# DESCRIPTION OF THE TASK
Report every line of the records beneath this task that holds the string "take".

RECORDS PROVIDED section start

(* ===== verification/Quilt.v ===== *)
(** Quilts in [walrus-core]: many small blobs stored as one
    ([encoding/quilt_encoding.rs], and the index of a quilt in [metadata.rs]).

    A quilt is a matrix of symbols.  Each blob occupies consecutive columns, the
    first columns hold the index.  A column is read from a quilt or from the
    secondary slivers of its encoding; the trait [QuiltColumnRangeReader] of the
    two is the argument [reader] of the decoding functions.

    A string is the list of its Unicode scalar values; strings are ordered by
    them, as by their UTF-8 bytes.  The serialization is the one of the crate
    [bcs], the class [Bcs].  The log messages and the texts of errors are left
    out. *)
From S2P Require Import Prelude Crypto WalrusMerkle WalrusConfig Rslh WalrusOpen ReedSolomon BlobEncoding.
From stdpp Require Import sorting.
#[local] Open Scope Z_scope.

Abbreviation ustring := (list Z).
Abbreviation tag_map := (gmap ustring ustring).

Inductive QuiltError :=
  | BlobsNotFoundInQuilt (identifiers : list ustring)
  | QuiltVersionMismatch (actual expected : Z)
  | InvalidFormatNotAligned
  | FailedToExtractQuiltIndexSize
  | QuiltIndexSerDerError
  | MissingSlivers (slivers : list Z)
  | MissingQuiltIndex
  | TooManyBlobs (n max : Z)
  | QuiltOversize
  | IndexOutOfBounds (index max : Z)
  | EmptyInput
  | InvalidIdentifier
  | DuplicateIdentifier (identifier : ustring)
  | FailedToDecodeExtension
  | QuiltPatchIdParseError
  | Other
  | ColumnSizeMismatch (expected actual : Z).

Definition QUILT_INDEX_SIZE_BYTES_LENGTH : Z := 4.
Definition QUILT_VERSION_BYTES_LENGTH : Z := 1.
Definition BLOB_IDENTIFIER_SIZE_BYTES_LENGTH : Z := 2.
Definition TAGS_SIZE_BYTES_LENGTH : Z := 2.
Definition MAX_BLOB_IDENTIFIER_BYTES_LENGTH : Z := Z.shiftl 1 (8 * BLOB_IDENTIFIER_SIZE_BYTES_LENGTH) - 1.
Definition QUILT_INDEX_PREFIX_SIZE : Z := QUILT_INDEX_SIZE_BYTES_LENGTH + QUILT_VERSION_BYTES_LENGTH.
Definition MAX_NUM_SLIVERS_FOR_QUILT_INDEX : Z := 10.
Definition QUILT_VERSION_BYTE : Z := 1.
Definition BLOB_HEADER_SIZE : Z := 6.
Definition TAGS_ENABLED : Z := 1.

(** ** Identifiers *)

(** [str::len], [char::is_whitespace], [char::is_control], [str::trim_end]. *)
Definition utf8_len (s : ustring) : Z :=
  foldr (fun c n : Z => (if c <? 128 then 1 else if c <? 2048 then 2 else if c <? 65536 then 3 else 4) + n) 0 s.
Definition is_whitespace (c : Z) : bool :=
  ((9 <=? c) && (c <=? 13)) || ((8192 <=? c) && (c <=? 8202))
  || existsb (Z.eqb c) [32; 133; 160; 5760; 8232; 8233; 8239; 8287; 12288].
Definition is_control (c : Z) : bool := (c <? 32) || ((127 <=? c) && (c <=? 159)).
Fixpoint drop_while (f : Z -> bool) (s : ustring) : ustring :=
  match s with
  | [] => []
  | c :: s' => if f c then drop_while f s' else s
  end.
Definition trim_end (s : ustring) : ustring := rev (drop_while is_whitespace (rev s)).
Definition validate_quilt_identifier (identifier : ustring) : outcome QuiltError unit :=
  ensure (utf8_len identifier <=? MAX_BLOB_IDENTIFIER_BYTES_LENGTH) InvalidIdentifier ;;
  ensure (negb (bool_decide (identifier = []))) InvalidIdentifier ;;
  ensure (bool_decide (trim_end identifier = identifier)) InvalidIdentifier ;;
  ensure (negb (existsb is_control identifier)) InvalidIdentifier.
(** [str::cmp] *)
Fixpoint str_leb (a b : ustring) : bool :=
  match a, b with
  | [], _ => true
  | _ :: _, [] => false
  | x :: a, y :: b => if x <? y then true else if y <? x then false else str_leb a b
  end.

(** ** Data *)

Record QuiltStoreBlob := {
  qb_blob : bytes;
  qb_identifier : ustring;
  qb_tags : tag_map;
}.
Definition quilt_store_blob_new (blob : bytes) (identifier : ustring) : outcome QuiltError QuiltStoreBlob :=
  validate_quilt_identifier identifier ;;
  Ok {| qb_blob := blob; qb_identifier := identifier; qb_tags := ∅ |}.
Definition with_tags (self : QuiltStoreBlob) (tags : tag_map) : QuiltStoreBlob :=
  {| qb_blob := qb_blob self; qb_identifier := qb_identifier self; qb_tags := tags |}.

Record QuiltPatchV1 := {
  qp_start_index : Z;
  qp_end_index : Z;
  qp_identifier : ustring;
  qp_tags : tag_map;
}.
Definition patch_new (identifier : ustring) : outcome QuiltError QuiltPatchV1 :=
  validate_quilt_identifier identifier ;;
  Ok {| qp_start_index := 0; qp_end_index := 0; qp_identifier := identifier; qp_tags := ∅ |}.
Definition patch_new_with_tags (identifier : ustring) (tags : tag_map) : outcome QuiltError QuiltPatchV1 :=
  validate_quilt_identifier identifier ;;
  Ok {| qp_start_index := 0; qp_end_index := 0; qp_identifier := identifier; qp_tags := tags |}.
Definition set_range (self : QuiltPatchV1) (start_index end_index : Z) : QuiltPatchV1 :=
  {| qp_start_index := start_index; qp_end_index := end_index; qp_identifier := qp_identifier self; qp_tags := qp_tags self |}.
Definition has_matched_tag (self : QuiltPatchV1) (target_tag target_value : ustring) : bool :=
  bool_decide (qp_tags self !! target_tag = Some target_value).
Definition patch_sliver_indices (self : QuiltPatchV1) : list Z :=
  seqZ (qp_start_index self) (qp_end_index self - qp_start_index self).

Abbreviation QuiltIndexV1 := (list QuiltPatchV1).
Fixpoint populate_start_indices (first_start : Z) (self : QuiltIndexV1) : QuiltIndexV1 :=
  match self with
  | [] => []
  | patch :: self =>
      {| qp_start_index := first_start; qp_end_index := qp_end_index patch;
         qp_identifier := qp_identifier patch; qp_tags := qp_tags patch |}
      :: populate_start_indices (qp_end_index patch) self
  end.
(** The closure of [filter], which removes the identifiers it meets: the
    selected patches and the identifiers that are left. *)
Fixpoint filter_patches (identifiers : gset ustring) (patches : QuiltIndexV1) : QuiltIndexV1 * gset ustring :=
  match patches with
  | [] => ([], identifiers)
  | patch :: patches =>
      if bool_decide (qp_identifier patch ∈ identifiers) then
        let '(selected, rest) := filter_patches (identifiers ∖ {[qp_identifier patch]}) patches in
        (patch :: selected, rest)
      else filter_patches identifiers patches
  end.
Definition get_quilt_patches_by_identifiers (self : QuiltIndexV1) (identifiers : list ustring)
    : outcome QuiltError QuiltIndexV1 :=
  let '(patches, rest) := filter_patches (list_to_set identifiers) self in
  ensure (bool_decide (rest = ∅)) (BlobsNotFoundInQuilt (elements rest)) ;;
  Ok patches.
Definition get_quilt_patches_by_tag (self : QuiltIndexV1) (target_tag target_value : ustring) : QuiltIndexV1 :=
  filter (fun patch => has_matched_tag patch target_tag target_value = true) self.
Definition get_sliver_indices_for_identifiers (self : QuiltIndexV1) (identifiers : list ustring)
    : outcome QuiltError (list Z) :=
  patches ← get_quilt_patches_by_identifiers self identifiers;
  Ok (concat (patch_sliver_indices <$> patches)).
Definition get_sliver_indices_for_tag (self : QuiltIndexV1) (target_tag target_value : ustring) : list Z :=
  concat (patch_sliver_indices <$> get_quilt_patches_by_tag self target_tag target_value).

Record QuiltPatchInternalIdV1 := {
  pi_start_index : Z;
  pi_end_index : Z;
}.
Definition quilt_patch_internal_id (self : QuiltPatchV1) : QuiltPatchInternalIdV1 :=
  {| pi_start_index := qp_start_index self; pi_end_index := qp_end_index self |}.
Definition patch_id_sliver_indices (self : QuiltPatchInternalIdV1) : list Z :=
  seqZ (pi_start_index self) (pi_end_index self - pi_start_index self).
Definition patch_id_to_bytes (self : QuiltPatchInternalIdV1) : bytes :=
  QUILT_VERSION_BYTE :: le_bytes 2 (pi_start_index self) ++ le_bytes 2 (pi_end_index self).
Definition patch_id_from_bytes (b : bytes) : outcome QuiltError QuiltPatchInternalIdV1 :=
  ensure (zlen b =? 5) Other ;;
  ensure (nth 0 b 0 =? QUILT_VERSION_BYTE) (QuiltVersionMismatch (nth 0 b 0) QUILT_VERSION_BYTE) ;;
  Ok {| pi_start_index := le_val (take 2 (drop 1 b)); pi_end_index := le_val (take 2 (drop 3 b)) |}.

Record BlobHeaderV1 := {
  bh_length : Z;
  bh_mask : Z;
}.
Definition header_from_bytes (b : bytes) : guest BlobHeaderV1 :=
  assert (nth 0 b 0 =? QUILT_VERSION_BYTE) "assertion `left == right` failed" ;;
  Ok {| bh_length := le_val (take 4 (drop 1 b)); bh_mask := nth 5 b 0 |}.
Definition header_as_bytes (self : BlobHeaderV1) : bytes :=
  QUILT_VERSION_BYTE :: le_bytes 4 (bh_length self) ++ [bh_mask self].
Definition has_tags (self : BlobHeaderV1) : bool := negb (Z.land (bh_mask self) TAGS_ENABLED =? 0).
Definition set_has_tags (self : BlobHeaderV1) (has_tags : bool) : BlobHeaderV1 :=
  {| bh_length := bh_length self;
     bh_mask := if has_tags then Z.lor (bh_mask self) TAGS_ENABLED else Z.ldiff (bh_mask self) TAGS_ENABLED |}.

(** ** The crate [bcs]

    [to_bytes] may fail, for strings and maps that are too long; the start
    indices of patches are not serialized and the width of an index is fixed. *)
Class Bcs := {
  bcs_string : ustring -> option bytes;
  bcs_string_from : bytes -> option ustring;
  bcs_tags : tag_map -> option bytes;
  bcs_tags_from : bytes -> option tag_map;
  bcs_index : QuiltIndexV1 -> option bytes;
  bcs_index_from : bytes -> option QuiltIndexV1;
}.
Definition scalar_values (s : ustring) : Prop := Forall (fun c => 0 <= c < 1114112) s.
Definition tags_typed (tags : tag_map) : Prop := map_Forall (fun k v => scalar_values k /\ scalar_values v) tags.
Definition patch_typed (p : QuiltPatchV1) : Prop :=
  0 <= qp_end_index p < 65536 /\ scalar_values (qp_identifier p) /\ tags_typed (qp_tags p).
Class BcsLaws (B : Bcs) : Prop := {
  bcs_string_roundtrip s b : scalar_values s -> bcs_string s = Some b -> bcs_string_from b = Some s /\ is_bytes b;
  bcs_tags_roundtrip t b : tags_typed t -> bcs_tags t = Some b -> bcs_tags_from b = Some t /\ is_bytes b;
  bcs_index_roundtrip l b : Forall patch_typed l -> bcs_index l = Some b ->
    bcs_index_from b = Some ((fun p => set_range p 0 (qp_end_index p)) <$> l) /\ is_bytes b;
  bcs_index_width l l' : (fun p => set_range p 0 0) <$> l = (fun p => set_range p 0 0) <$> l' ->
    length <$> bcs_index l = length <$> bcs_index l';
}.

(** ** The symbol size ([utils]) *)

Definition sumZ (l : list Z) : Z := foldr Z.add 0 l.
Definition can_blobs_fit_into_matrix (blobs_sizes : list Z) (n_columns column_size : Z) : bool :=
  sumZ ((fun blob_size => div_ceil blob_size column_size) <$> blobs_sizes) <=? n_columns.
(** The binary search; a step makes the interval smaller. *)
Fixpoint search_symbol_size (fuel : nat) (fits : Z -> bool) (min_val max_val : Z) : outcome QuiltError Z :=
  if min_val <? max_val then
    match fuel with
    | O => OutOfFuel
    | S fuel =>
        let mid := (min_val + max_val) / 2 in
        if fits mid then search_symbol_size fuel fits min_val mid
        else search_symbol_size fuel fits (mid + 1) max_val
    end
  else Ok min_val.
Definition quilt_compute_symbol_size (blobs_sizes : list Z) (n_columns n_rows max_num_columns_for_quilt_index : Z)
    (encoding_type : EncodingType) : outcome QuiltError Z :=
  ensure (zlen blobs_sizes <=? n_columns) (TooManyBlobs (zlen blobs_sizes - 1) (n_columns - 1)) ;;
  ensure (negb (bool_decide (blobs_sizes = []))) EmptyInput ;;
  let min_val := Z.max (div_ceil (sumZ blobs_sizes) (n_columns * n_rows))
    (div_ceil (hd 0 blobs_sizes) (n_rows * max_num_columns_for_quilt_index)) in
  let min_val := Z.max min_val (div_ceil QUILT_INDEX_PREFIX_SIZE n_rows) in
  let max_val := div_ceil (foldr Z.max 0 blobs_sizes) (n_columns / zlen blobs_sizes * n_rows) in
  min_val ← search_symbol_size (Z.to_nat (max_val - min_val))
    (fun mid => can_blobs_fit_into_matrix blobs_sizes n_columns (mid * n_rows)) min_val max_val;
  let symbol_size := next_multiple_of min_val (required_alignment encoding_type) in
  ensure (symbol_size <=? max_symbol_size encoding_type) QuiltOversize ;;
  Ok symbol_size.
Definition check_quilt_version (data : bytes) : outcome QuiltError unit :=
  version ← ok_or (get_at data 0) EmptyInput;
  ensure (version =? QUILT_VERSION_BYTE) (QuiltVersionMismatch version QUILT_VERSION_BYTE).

RECORDS PROVIDED section end

# ANSWER BOX
  Ok {| pi_start_index := le_val (take 2 (drop 1 b)); pi_end_index := le_val (take 2 (drop 3 b)) |}.
  Ok {| bh_length := le_val (take 4 (drop 1 b)); bh_mask := nth 5 b 0 |}.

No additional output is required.